Şezlongta uzanırken, güneşin yakıcı ışığını tenimde hissediyordum. Asaf'a döndüğümde gözlüklerinin ardından tam olarak göremesem de uyuyor gibi duruyordu. Yanımızda duran masanın üzerinde telefonu vardı. Elime aldığımda mantığım karıştırmamam gerektiğini söylerken, merakıma yenik düşüp kilidi açmaya çalıştığımda ana ekranda daha önce olmayan bir şifre ile karşılaştım. Kaşlarım çatılırken şifrenin ne olabileceğini düşünüyordum. Bir kaç deneme ardından Asel'i kaybettiği tarih aklıma gelmişti, tam deneyeceğim esnada Asaf'ın bana seslendiğini duydum. Telaşla telefonu eski yerine koyarken kafasını bana çevirmişti.

"Efendim?" Dediğimde bakışları telefonu ile benim aramda mekik dokuyordu. Çok ayıp bu yaptığın Mahur! İç sesim ahlak bekçisi kesilmeyi bırakmalıydı!

Telefonunu eline aldığında şezlongtan doğrulup bana doğru bakıyordu.
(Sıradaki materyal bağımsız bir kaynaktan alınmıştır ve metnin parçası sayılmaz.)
(* ===== verification/IoOps.v ===== *)
(** * I/O operations (src/src/ops/io.rs)

    The asynchronous wrappers of the engine's operations: [raw_op] is what
    [async_engine_task!] generates, the others pass their arguments on.  The
    coroutine runtime ([block_on], [check_interrupt]) is xx-core's and a
    parameter, as are the conversion of a path and std's [OwnedFd]. *)

From stdpp Require Import base list numbers tactics.
From S2P Require Import Prelude Op Queue Engine Uring UringSpec UringEngine UringSim.
From S2P Require Import Driver DriverSpec.

(** ** Data *)

(** A buffer: its address and length. *)
Record Buf : Type := mkBuf { buf_ptr : Z; buf_len : Z }.

(** A value in memory: its address and the size of its type. *)
Record Ref : Type := mkRef { ref_addr : Z; ref_size : Z }.

(** [Address]: a socket address of either family. *)
Inductive Address : Type := V4 (addr : Ref) | V6 (addr : Ref).

Inductive ShutdownHow : Type := ShutRead | ShutWrite | ShutBoth.

Definition how_value (how : ShutdownHow) : Z :=
  match how with ShutRead => 0 | ShutWrite => 1 | ShutBoth => 2 end.

(** [AtFlag::EmptyPath] *)
Definition EmptyPath : Z := 4096.

Section IoOps.
Context {S : Type} `{DriverState S} {io_engine : EngineImpl S}.

(** xx-core: awaiting a future, the interrupt check of a task, the conversion of
    a return value; std: closing a descriptor when its owner is dropped. *)
Context (block_on : (ReqPtr → M S (Progress Z)) → M S Z).
Context (check_interrupt : M S (Result unit)).
Context (syscall_result : Z → OsResult Z).
Context (drop_fd : Z → M S unit).

(** A path as a C string, which fails on an embedded zero byte; the empty C
    string; [into_raw_dirfd]; the bits of [PollFlag]. *)
Context (path_as_cstr : Z → Result Z) (EMPTY_PATH : Z) (into_raw_dirfd : option Z → Z).
Context (poll_flag_bits : Z).

(** Memory: an i32 at an address. *)
Context (store_i32 : Z → Z → M S unit) (load_i32 : Z → M S Z).

Definition from_os (r : OsResult Z) : Result Z :=
  match r with Ok v => Ok v | Err e => Err (ErrOs e) end.

(** [async_engine_task!] *)
Definition raw_op (force : bool) (op : Operation) : M S (Result Z) :=
  _ ←? (if negb force then
          _ ←? check_interrupt;
          check_exiting
        else mret (Ok tt));
  result ← block_on (driver_task op);
  mret (from_os (result_for syscall_result result)).

(** The functions of the module [raw]; only [close] is forced. *)
Definition raw_open (path flags mode : Z) : M S (Result Z) :=
  raw_op false (Oopen path flags mode).
Definition raw_close (fd : Z) : M S (Result Z) := raw_op true (Oclose fd).
Definition raw_read (fd buf len offset : Z) : M S (Result Z) :=
  raw_op false (Oread fd buf len offset).
Definition raw_write (fd buf len offset : Z) : M S (Result Z) :=
  raw_op false (Owrite fd buf len offset).
Definition raw_socket (domain socket_type protocol : Z) : M S (Result Z) :=
  raw_op false (Osocket domain socket_type protocol).
Definition raw_accept (socket addr addrlen : Z) : M S (Result Z) :=
  raw_op false (Oaccept socket addr addrlen).
Definition raw_connect (socket addr addrlen : Z) : M S (Result Z) :=
  raw_op false (Oconnect socket addr addrlen).
Definition raw_recv (socket buf len flags : Z) : M S (Result Z) :=
  raw_op false (Orecv socket buf len flags).
Definition raw_recvmsg (socket header flags : Z) : M S (Result Z) :=
  raw_op false (Orecvmsg socket header flags).
Definition raw_send (socket buf len flags : Z) : M S (Result Z) :=
  raw_op false (Osend socket buf len flags).
Definition raw_sendmsg (socket header flags : Z) : M S (Result Z) :=
  raw_op false (Osendmsg socket header flags).
Definition raw_shutdown (socket how : Z) : M S (Result Z) := raw_op false (Oshutdown socket how).
Definition raw_bind (socket addr addrlen : Z) : M S (Result Z) :=
  raw_op false (Obind socket addr addrlen).
Definition raw_listen (socket backlog : Z) : M S (Result Z) :=
  raw_op false (Olisten socket backlog).
Definition raw_fsync (file : Z) : M S (Result Z) := raw_op false (Ofsync file).
Definition raw_statx (dirfd path flags mask statx : Z) : M S (Result Z) :=
  raw_op false (Ostatx dirfd path flags mask statx).
Definition raw_poll (fd mask : Z) : M S (Result Z) := raw_op false (Opoll fd mask).

(** The function of the module for each operation. *)
Definition issue (op : Operation) : M S (Result Z) :=
  match op with
  | Oopen path flags mode => raw_open path flags mode
  | Oclose fd => raw_close fd
  | Oread fd buf len offset => raw_read fd buf len offset
  | Owrite fd buf len offset => raw_write fd buf len offset
  | Osocket domain socket_type protocol => raw_socket domain socket_type protocol
  | Oaccept socket addr addrlen => raw_accept socket addr addrlen
  | Oconnect socket addr addrlen => raw_connect socket addr addrlen
  | Orecv socket buf len flags => raw_recv socket buf len flags
  | Orecvmsg socket header flags => raw_recvmsg socket header flags
  | Osend socket buf len flags => raw_send socket buf len flags
  | Osendmsg socket header flags => raw_sendmsg socket header flags
  | Oshutdown socket how => raw_shutdown socket how
  | Obind socket addr addrlen => raw_bind socket addr addrlen
  | Olisten socket backlog => raw_listen socket backlog
  | Ofsync file => raw_fsync file
  | Ostatx dirfd path flags mask statx => raw_statx dirfd path flags mask statx
  | Opoll fd mask => raw_poll fd mask
  end.

Definition with_path_as_cstr (path : Z) (func : Z → M S (Result Z)) : M S (Result Z) :=
  match path_as_cstr path with
  | Ok cstr => func cstr
  | Err e => mret (Err e)
  end.

Definition io_open (path flags mode : Z) : M S (Result Z) :=
  with_path_as_cstr path (λ path, raw_open path flags mode).

(** The owned descriptor is dropped when the function returns. *)
Definition io_close (fd : Z) : M S (Result Z) :=
  r ← raw_close fd;
  drop_fd fd;;
  mret r.

Definition io_read (fd : Z) (buf : Buf) (offset : Z) : M S (Result Z) :=
  raw_read fd (buf_ptr buf) (buf_len buf) offset.

Definition io_write (fd : Z) (buf : Buf) (offset : Z) : M S (Result Z) :=
  raw_write fd (buf_ptr buf) (buf_len buf) offset.

Definition io_socket (domain socket_type protocol : Z) : M S (Result Z) :=
  raw_socket domain socket_type protocol.

(** [addrlen] is the address of the local variable that holds the length. *)
Definition io_accept (socket : Z) (addr : Ref) (addrlen : Z) : M S (Result (Z * Z)) :=
  len ← lift (unwrap (if fits_i 32 (ref_size addr) then Some (ref_size addr) else None));
  store_i32 addrlen len;;
  fd ←? raw_accept socket (ref_addr addr) addrlen;
  len ← load_i32 addrlen;
  mret (Ok (fd, len)).

Definition io_connect (socket : Z) (addr : Ref) : M S (Result Z) :=
  len ← lift (unwrap (if fits_i 32 (ref_size addr) then Some (ref_size addr) else None));
  raw_connect socket (ref_addr addr) len.

Definition io_connect_addr (socket : Z) (addr : Address) : M S (Result Z) :=
  match addr with
  | V4 addr => io_connect socket addr
  | V6 addr => io_connect socket addr
  end.

Definition io_recv (socket : Z) (buf : Buf) (flags : Z) : M S (Result Z) :=
  raw_recv socket (buf_ptr buf) (buf_len buf) flags.

Definition io_recvmsg (socket header flags : Z) : M S (Result Z) :=
  raw_recvmsg socket header flags.

Definition io_send (socket : Z) (buf : Buf) (flags : Z) : M S (Result Z) :=
  raw_send socket (buf_ptr buf) (buf_len buf) flags.

Definition io_sendmsg (socket header flags : Z) : M S (Result Z) :=
  raw_sendmsg socket header flags.

Definition io_shutdown (socket : Z) (how : ShutdownHow) : M S (Result Z) :=
  raw_shutdown socket (how_value how).

Definition io_bind (socket : Z) (addr : Ref) : M S (Result Z) :=
  len ← lift (unwrap (if fits_i 32 (ref_size addr) then Some (ref_size addr) else None));
  raw_bind socket (ref_addr addr) len.

Definition io_bind_addr (socket : Z) (addr : Address) : M S (Result Z) :=
  match addr with
  | V4 addr => io_bind socket addr
  | V6 addr => io_bind socket addr
  end.

Definition io_listen (socket backlog : Z) : M S (Result Z) :=
  raw_listen socket backlog.

Definition io_fsync (file : Z) : M S (Result Z) := raw_fsync file.

Definition io_statx (dirfd : option Z) (path flags mask statx : Z) : M S (Result Z) :=
  let dirfd := into_raw_dirfd dirfd in
  with_path_as_cstr path (λ path, raw_statx dirfd path flags mask statx).

Definition io_statx_fd (fd flags mask statx : Z) : M S (Result Z) :=
  let flags := flags_insert flags EmptyPath in
  raw_statx fd EMPTY_PATH flags mask statx.

(** [BitFlags::from_bits_truncate] *)
Definition io_poll (fd mask : Z) : M S (Result Z) :=
  bits ←? raw_poll fd mask;
  mret (Ok (Z.land bits poll_flag_bits)).
End IoOps.

(** ** Theorems *)

Section Reach.
Context {K U : Type} `{!KernelView K}.
Context (NO_OP event_request event_fd_raw : Z) (fatal : Prop) (submit_all : bool).
Context (io_uring_enter : EnterArgs → Z → K → Queue → OsResult Z * K * Queue).
Context (Hkernel : kernel_spec event_request fatal submit_all io_uring_enter).
Context (default_entry : SubmissionEntry) (big_endian : bool).
Context (Hdefault : zeroed default_entry).
Context (syscall : SysCall → M (World K U) (OsResult Z)) (syscall_result : Z → OsResult Z).
Context (timespec_at : Z → Z).
Context (user_complete : ReqPtr → Z → M (World K U) unit).
Context (wake_complete : ReqPtr → M (World K U) unit) (wake_fuel : nat).
Context (submit_direct : Work (World K U) → ReqPtr → M (World K U) CancelWork).
Context (cancel_direct : CancelWork → M (World K U) unit).

Local Abbreviation engine := (uring_engine false default_entry big_endian io_uring_enter syscall
  syscall_result NO_OP event_request event_fd_raw timespec_at user_complete wake_complete
  wake_fuel submit_direct cancel_direct).

(** Running the future of a supported operation leaves it pending with one
    request submitted to the kernel, which reads it as that operation; cancelling
    the future submits a cancellation of exactly that request. *)
Theorem operation_reaches_kernel op r k w :
  inv submit_all w → op_ok op → op_request op = Some k →
  op_supported (features (Uring.engine w)) op = true →
  wp fatal (driver_task (io_engine := engine) op r) w (λ p w',
    p = Pending r ∧ inv submit_all w' ∧
    requested event_request big_endian r k w w' ∧
    wp fatal (engine_task_cancel (inner := engine) r) w' (λ res w'',
      res = Ok tt ∧ inv submit_all w'' ∧
      requested event_request big_endian NO_OP (KCancel r 0 0) w' w'')).
Proof.
  intros Hw Hok Hk Hs. unfold driver_task, engine_task. wp_steps.
  eapply wp_mono; [by eapply uring_start_async|]. intros res w' (-> & Hinv & Hreq).
  wp_steps. split_and!; try done. by eapply uring_cancel_spec.
Qed.
End Reach.

Section Close.
Context {S F : Type} `{DriverState S} {io_engine : EngineImpl S}.
Context (block_on : (ReqPtr → M S (Progress Z)) → M S Z) (check_interrupt : M S (Result unit)).
Context (syscall_result : Z → OsResult Z) (drop_fd : Z → M S unit).

(** The file that a descriptor stands for. *)
Context (open_file : S → Z → option F).

(** std: dropping an [OwnedFd] closes the descriptor. *)
Context (Hdrop : ∀ fd s, ∃ s', drop_fd fd s = Ret (tt, s') ∧ open_file s' fd = None).

(** C39: [close] closes its descriptor twice, once by the operation and once by
    dropping the [OwnedFd] it was given: a file that got the number in between
    (opened by another task or thread) is closed behind its owner's back. *)
Theorem close_closes_successor fd f s r s1 :
  raw_op block_on check_interrupt syscall_result true (Oclose fd) s = Ret (r, s1) →
  open_file s1 fd = Some f →
  ∃ s2, io_close block_on check_interrupt syscall_result drop_fd fd s = Ret (r, s2) ∧
    open_file s2 fd = None.
Proof.
  intros Hraw _. destruct (Hdrop fd s1) as (s2 & Hd & Hf). exists s2.
  unfold io_close, raw_close, mbind, M_bind. by rewrite Hraw, Hd.
Qed.
End Close.

(** ** The theorems on concrete processes *)

Lemma operation_reaches_kernel_witness :
  let eng := uring_engine (K := Sim.Kernel) (U := nat) false zero_entry false Sim.enter sim_syscall
    (λ v, Ok v) 77 Sim.event_request 10 (λ n, n) (λ _ _, mret tt) (λ _, mret tt) 8
    (λ work _, work;; mret 0) (λ _, mret tt) in
  wp False (driver_task (io_engine := eng) (Osend 6 4096 100 0) 1005) busy (λ p w',
    p = Pending 1005 ∧ inv true w' ∧
    requested Sim.event_request false 1005 (KSendRecv Send 6 4096 100 0) busy w' ∧
    wp False (engine_task_cancel (inner := eng) 1005) w' (λ res w'',
      res = Ok tt ∧ inv true w'' ∧
      requested Sim.event_request false 77 (KCancel 1005 0 0) w' w'')).
Proof.
  apply (operation_reaches_kernel 77 Sim.event_request 10 False true Sim.enter
    (Sim.kernel_ok true) zero_entry false); try reflexivity; try apply busy_inv.
  repeat split.
Defined.

(** A process with a table of descriptors, in which another task opens a file
    (number 9) as soon as a descriptor is free. *)
Module SimFiles.
Record Process : Type := mkProcess { p_driver : Driver; p_files : Z → option Z }.

#[export] Instance files_driver : DriverState Process := {|
  driver := p_driver;
  set_driver := λ d p, mkProcess d (p_files p);
  driver_set := λ d p, eq_refl
|}.

#[export] Instance files_engine : EngineImpl Process := {|
  has_work := λ _, false;
  work := λ _, mret (Ok tt);
  prepare_wake := mret (Ok tt);
  wake := λ _, mret (Ok tt);
  start_work := λ work _, work;; mret 0;
  cancel_work := λ _, mret tt;
  cancel := λ _, mret (Ok tt);
  start := λ _ _, mret None;
  kind := λ _ _, Async
|}.

Definition set_file (fd : Z) (f : option Z) (p : Process) : Process :=
  mkProcess (p_driver p) (λ n, if n =? fd then f else p_files p n).

(** While the task waits for the close of descriptor 5, another one opens. *)
Definition await_close (_ : ReqPtr → M Process (Progress Z)) : M Process Z :=
  modify (set_file 5 None);;
  modify (set_file 5 (Some 9));;
  mret 0.

Definition drop (fd : Z) : M Process unit := modify (set_file fd None).

Definition process : Process := mkProcess (mkDriver [] false []) (λ n, if n =? 5 then Some 1 else None).
End SimFiles.

#[local] Existing Instances SimFiles.files_driver SimFiles.files_engine.

Lemma close_closes_successor_witness :
  ∃ s2, io_close SimFiles.await_close (mret (Ok tt)) sample_syscall_result SimFiles.drop 5
      SimFiles.process = Ret (Ok 0, s2) ∧ SimFiles.p_files s2 5 = None.
Proof.
  apply (close_closes_successor SimFiles.await_close (mret (Ok tt)) sample_syscall_result
    SimFiles.drop SimFiles.p_files) with (f := 9)
    (s1 := SimFiles.set_file 5 (Some 9) (SimFiles.set_file 5 None SimFiles.process)).
  - intros fd s. eexists. split; [reflexivity|]. simpl. by rewrite Z.eqb_refl.
  - reflexivity.
  - reflexivity.
Defined.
"Sen telefonumu mu karıştırdın Mahur?"

Sözlerinin ardından yerin dibine girdiğimi hissediyordum. Neden böyle bir şey yaptığımı bilmesem de o an içimden telefonuna bakmak gelmişti.

"Ben açamad-"

Sözlerimi tamamlamama izin vermeden tekrar sordu, kaşları havalanırken bu durumdan hiç memnun olmadığını belli ediyordu.

"Sana basit bir soru sordum, neden telefonumu karıştırmak istedin?"

"Asaf ben açamadım bile..." devam edeceğim esnada ayağa kalktı. Aynı şekilde benim de kalkmamı işaret ettiğinde, itiraz etmeden doğruldum. Bakışları gözlerimi bulduğunda suratında ki ifade silinip, kahkaha atmaya başlamıştı. Bugün çok neşeliydi, Allah bozmasındı !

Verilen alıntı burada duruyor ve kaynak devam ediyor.